Look through the listing below and say how many lines contain the word "finds". Nothing else belongs in the reply.

Segment Start: Records

(** C5 (the code departs from it): in an enabled cache of capacity
    [maxSize = 0] the put of the one key of a sequence of [maxSize + 1 = 1]
    keys finds an empty map; there is nothing to evict, and the entry is
    stored all the same.  One entry remains where the claim, and the
    documented meaning of [maxSize] as the maximum number of entries, allow
    none, and the key put first is present where the claim says it is
    absent.  Every later put evicts the entry it finds and stores its own:
    the cache goes on holding exactly one entry. *)
Theorem C5_cache_of_capacity_zero_keeps_one_entry :
  forall (t : Z) (first : Z * string * FetchtiumResponse)
         (later : list (Z * string * FetchtiumResponse)),
    let cfg := {| enabled := true; ttl := t; maxSize := 0 |} in
    Z.of_nat (length [first]) = maxSize cfg + 1 /\
    JsMap.size (Cache.setMany cfg [first] []) = 1 /\
    JsMap.has (Cache.generateCacheKey (snd (fst first))) (Cache.setMany cfg [first] [])
      = true /\
    maxSize cfg < JsMap.size (Cache.setMany cfg (first :: later) []) /\
    JsMap.size (Cache.setMany cfg (first :: later) []) = 1.
Proof.
  intros t [[now url] d] later cfg.
  assert (S1 : JsMap.size (Cache.setMany cfg [(now, url, d)] []) = 1) by reflexivity.
  assert (Sn : JsMap.size (Cache.setMany cfg ((now, url, d) :: later) []) = 1).
  { change (Cache.setMany cfg ((now, url, d) :: later) [])
      with (Cache.setMany cfg later (Cache.setMany cfg [(now, url, d)] [])).
    apply setMany_zero_capacity; [reflexivity | reflexivity | | exact S1].
    apply (setMany_wf cfg eq_refl [(now, url, d)] []). apply cache_wf_nil. }
  split; [reflexivity|]. split; [exact S1|]. split.
  - simpl. unfold Cache.setCache, JsMap.has. simpl. now rewrite String.eqb_refl.
  - rewrite Sn. split; [simpl; lia | reflexivity].
Qed.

Segment End: Records

Answer for the task:
2